* Records contained in a dataset
========================================================================
(** C4, as the selector has it: an EndRhyme candidate [E] and an
    InternalRhyme candidate [I] that share a cell are never both committed.
    If none of the cells of [E] is marked when [E] is considered, [E] is
    committed and [I] is not; otherwise a candidate committed before [E],
    of priority at least that of [E], holds one of its cells, and only then
    can [I] be committed.  [E] is considered before [I] whenever its
    priority, [1000 - lineDistance + 10 * length], is greater than that of
    [I], [100 - gap + 10 * length]. *)
Theorem end_rhyme_precedence (cfg : Config.t) (rhymeGroups : Verse)
    (i j : nat) (E I : Match.t) (c : Cell) :
  let matches := allPossibleMatches cfg rhymeGroups in
  let results := Selection.analysisResults (selectMatches matches) in
  matches !! i = Some E -> matches !! j = Some I ->
  isEndRhyme (Match.rhymeType E) = true ->
  isInternalRhyme (Match.rhymeType I) = true ->
  c ∈ matchCells E -> c ∈ matchCells I ->
  ¬ (mkRhymeResult E ∈ results ∧ mkRhymeResult I ∈ results)
  ∧ (isFree E (markedBefore matches i) = true ->
     mkRhymeResult E ∈ results ∧ mkRhymeResult I ∉ results)
  ∧ (isFree E (markedBefore matches i) = false ->
     ∃ k C c', (k < i)%nat ∧ matches !! k = Some C
               ∧ mkRhymeResult C ∈ results
               ∧ Match.priority E <= Match.priority C
               ∧ c' ∈ matchCells C ∧ c' ∈ matchCells E)
  ∧ (mkRhymeResult I ∈ results -> isFree E (markedBefore matches i) = false)
  ∧ Match.priority E
    = 1000 - Z.abs (Z.of_nat (Seq.lineIndex (Match.seq1 E))
                    - Z.of_nat (Seq.lineIndex (Match.seq2 E)))
      + Z.of_nat (Seq.length (Match.seq1 E)) * 10
  ∧ Match.priority I
    = 100 - charGap (Match.seq1 I) (Match.seq2 I)
      + Z.of_nat (Seq.length (Match.seq1 I)) * 10
  ∧ (Match.priority I < Match.priority E -> (i < j)%nat).
Proof.
  intros matches results Hi Hj HE HI HcE HcI.
  assert (Hsorted : sortedDesc Match.priority matches) by apply sortDesc_sorted.
  assert (Hwf : Forall wfMatch matches) by apply allPossibleMatches_wf.
  assert (HinE : E ∈ matches) by by eapply list_elem_of_lookup_2.
  assert (HinI : I ∈ matches) by by eapply list_elem_of_lookup_2.
  rewrite Forall_forall in Hwf.
  assert (Hne : Match.rhymeType E ≠ Match.rhymeType I).
  { intros Heq. rewrite Heq in HE. by destruct (Match.rhymeType I). }
  assert (Hboth : ¬ (mkRhymeResult E ∈ results ∧ mkRhymeResult I ∈ results)).
  { intros [H1 H2]. eapply (not_both_committed matches E I c); eauto.
    by apply Forall_forall. }
  split; [done|]. split; [|split; [|split; [|split; [|split]]]].
  - intros Hfree.
    assert (mkRhymeResult E ∈ results) by by eapply free_is_committed.
    split; [done|]. intros HIn. by apply Hboth.
  - intros (c' & Hc' & Hm)%isFree_false.
    destruct (markedBefore_origin _ _ _ Hm) as (k & C & Hk & HC & Hfree & HcC).
    exists k, C, c'. repeat split; try done.
    + by eapply free_is_committed.
    + by eapply (sortedDesc_lookup _ _ k i).
  - intros HIn. destruct (isFree E (markedBefore matches i)) eqn:Hfree; [|done].
    exfalso. apply Hboth. split; [|done]. by eapply free_is_committed.
  - destruct (allPossibleMatches_elem_of _ _ _ HinE) as (_ & _ & Hp).
    destruct (pairMatch_Some _ _ _ _ _ Hp) as (_ & _ & _ & _ & _ & p & Hcl & ->).
    destruct (classify_EndRhyme _ _ _ _ _ _ _ Hcl HE) as (_ & _ & _ & Hint & ->).
    by rewrite Hint.
  - destruct (allPossibleMatches_elem_of _ _ _ HinI) as (_ & _ & Hp).
    destruct (pairMatch_Some _ _ _ _ _ Hp) as (_ & _ & _ & _ & _ & p & Hcl & ->).
    destruct (classify_InternalRhyme _ _ _ _ _ _ _ Hcl HI) as (_ & _ & _ & Hint & ->).
    by rewrite Hint.
  - intros Hprio. destruct (Nat.lt_trichotomy i j) as [Hlt|[->|Hgt]]; [done|..].
    + rewrite Hi in Hj. injection Hj as ->. lia.
    + pose proof (sortedDesc_lookup _ _ _ _ _ _ Hsorted Hgt Hj Hi). lia.
Qed.

(** C4, as stated, fails on the three lines [x y z] / [w] / [v] with the
    default options.  The end-rhyme candidate [E] of [w] with [x] and the
    internal candidate [I] of [x] with [y] share the cell of [x]; the
    end-rhyme candidate [C] of [w] with [v] is committed first and takes
    the cell of [w], so [E] is rejected and [I] is committed. *)
Lemma end_rhyme_candidate_not_committed :
  ∃ C E I c,
    let matches := allPossibleMatches (resolveOptions Options.empty) tercetVerse in
    matches !! 0%nat = Some C ∧ matches !! 1%nat = Some E ∧ matches !! 5%nat = Some I
    ∧ Config.detectEndRhyme (resolveOptions Options.empty) = true
    ∧ RhymeResult.positions (mkRhymeResult E)
      = (Position.mk 1 0 1, Position.mk 0 0 1)
    ∧ RhymeResult.positions (mkRhymeResult I)
      = (Position.mk 0 0 1, Position.mk 0 1 1)
    ∧ isEndRhyme (Match.rhymeType E) = true
    ∧ isInternalRhyme (Match.rhymeType I) = true
    ∧ c ∈ matchCells E ∧ c ∈ matchCells I
    ∧ map FinalResult.result (resultsOf tercet Options.empty)
      = [mkRhymeResult C; mkRhymeResult I]
    ∧ mkRhymeResult E ∉ map FinalResult.result (resultsOf tercet Options.empty).
Proof.
  eexists _, _, _, (0%nat, 0%nat). cbv zeta.
  split; [vm_compute; reflexivity|].
  split; [vm_compute; reflexivity|].
  split; [vm_compute; reflexivity|].
  repeat (split; [vm_compute; reflexivity|]).
  split; [vm_compute; right; left|].
  split; [vm_compute; left|].
  split; [vm_compute; reflexivity|].
  vm_compute. intros H.
  apply elem_of_cons in H as [H|H]; [discriminate|].
  apply elem_of_cons in H as [H|H]; [discriminate|].
  by apply elem_of_nil in H.
Qed.
(** * data_base.h: the typed operations of the object-relational core

    A shallow embedding of [include/data_base/data_base.h]: the row cursor
    [DBQueryResult], the [DataBase] interface with its pure virtual execution
    facade and SQL compilers, and the template operations built on top of
    them ([create_table], [drop_table], [query], [insert], [insert_ret_id],
    [update], [remove], [sum], [count], [average], [get_cls_info],
    [get_class_name]).

    Every operation runs in a small state monad over the process-wide
    reflector registry and the engine behind the facade.  Next to its result
    it yields the list of calls it made across its boundaries (compiler,
    facade, registration callback, member deserialisers), so that statements
    of the form "X is never invoked" or "only compiled text reaches the
    engine" can be written down and proved. *)

From stdpp Require Import base strings list gmap.
From Equations Require Import Equations.
From Stdlib Require Import ZArith Ascii.

Local Open Scope Z_scope.

(** ** Strings and C library helpers *)

(** [std::string::empty()]. *)
Definition empty (s : string) : bool :=
  match s with
  | EmptyString => true
  | String _ _ => false
  end.

(** [isspace] of <cctype> in the "C" locale: space, \t, \n, \v, \f, \r. *)
Definition isspace (c : ascii) : bool :=
  let n := nat_of_ascii c in
  (n =? 32)%nat || ((9 <=? n)%nat && (n <=? 13)%nat).

(** The value of a decimal digit character, if it is one. *)
Definition digit_of (c : ascii) : option Z :=
  let n := nat_of_ascii c in
  if ((48 <=? n)%nat && (n <=? 57)%nat) then Some (Z.of_nat n - 48) else None.

(** The digit loop of [strtol] in base 10: stops at the first non-digit. *)
Fixpoint atol_digits (acc : Z) (s : string) : Z :=
  match s with
  | EmptyString => acc
  | String c s' =>
      match digit_of c with
      | Some d => atol_digits (10 * acc + d) s'
      | None => acc
      end
  end.

Fixpoint skip_space (s : string) : string :=
  match s with
  | EmptyString => EmptyString
  | String c s' => if isspace c then skip_space s' else s
  end.

(** The range of [long] (64 bits): a value above [LONG_MAX] becomes
    [LONG_MAX], a value below [LONG_MIN] becomes [LONG_MIN]. *)
Definition saturate_long (z : Z) : Z := Z.max (- 2 ^ 63) (Z.min z (2 ^ 63 - 1)).

(** [atol] of <cstdlib>, which is [strtol] in base 10: leading white space,
    an optional sign, then decimal digits; no digits gives 0, and a value
    outside [long] saturates at [LONG_MAX] or [LONG_MIN]. *)
Definition atol (s : string) : Z :=
  saturate_long
    match skip_space s with
    | String "-" s' => - atol_digits 0 s'
    | String "+" s' => atol_digits 0 s'
    | s' => atol_digits 0 s'
    end.

(** Conversion of a [long] to [size_t] (64 bits): reduction modulo 2^64. *)
Definition to_size_t (z : Z) : Z := z mod 2 ^ 64.

(** The cast [( int32_t )i] of a [size_t]: wrap-around into the signed 32-bit
    range. *)
Definition to_int32 (z : Z) : Z := (z + 2 ^ 31) mod 2 ^ 32 - 2 ^ 31.

(** ** The row cursor: [class DBQueryResult] *)

(** A value together with the proof that it is the value inspected; used to
    remember what [next] returned in the loop of [query]. *)
Definition inspect {A : Type} (x : A) : {y : A | x = y} := exist _ x eq_refl.

(** One row: the raw text of each column, [None] for SQL NULL (the null
    pointer returned by [get_col_val]). *)
Definition Row : Type := list (option string).

(** Modelled from the spec: the drivers that implement the three pure
    virtuals [next], [get_columns] and [get_col_val] are not part of this
    header.  Per the data model the cursor is a forward-only, single-pass row
    source that exposes the ordered list of returned column names and, per
    row, the raw text of a column by index or a sentinel for SQL NULL.
    [rows] holds the rows not yet left behind; its head is the row under the
    cursor (the typed operations read [get_col_val] straight after the
    facade's [query], before any [next]). *)
Record DBQueryResult : Type := mkCursor {
  columns : list string;
  rows : list Row
}.

(** [virtual std::vector<std::string> get_columns()]. *)
Definition get_columns (c : DBQueryResult) : list string := columns c.

(** [virtual char* get_col_val( int32_t col )]: the null pointer when there is
    no row under the cursor, when [col] is out of range, or for SQL NULL. *)
Definition get_col_val (c : DBQueryResult) (col : Z) : option string :=
  match rows c with
  | [] => None
  | r :: _ => if col <? 0 then None else mjoin (r !! Z.to_nat col)
  end.

(** [virtual bool next()]: move to the next row; [true] when that row is
    valid. *)
Definition next (c : DBQueryResult) : bool * DBQueryResult :=
  match rows c with
  | [] => (false, c)
  | _ :: rest => (bool_decide (rest ≠ []), mkCursor (columns c) rest)
  end.

(** [template<class T> Optional<T> get( int32_t col )].  The second component
    lists the texts handed to [str_to_value<T>], the value codec of
    base/serialize/str_serialize.h, taken as a parameter. *)
Definition get {V : Type} (str_to_value : string → option V)
    (c : DBQueryResult) (col : Z) : option V * list string :=
  let ret : option V := None in
  let ptr := get_col_val c col in
  match ptr with
  | None => (ret, [])
  | Some text => (str_to_value text, [text])
  end.

(** ** Declarations of db_helper.h and db_reflector.h *)

(** Modelled from the spec: [DBCond] is declared in db_helper.h, which is not
    part of this header.  A condition is a recursive node: a comparison of a
    column with a literal, a conjunction, a disjunction, a negation, or the
    empty condition that matches all rows ([DBCond()]). *)
Inductive DBCond : Type :=
| CondEmpty
| Comparison (column op literal : string)
| CondAnd (l r : DBCond)
| CondOr (l r : DBCond)
| CondNot (c : DBCond).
========================================================================
* Brief
Give back exactly the lines from the first line of the records through the line holding "matches !! i", including both of those lines and leaving out all others.

* Exercise response
(** C4, as the selector has it: an EndRhyme candidate [E] and an
    InternalRhyme candidate [I] that share a cell are never both committed.
    If none of the cells of [E] is marked when [E] is considered, [E] is
    committed and [I] is not; otherwise a candidate committed before [E],
    of priority at least that of [E], holds one of its cells, and only then
    can [I] be committed.  [E] is considered before [I] whenever its
    priority, [1000 - lineDistance + 10 * length], is greater than that of
    [I], [100 - gap + 10 * length]. *)
Theorem end_rhyme_precedence (cfg : Config.t) (rhymeGroups : Verse)
    (i j : nat) (E I : Match.t) (c : Cell) :
  let matches := allPossibleMatches cfg rhymeGroups in
  let results := Selection.analysisResults (selectMatches matches) in
  matches !! i = Some E -> matches !! j = Some I ->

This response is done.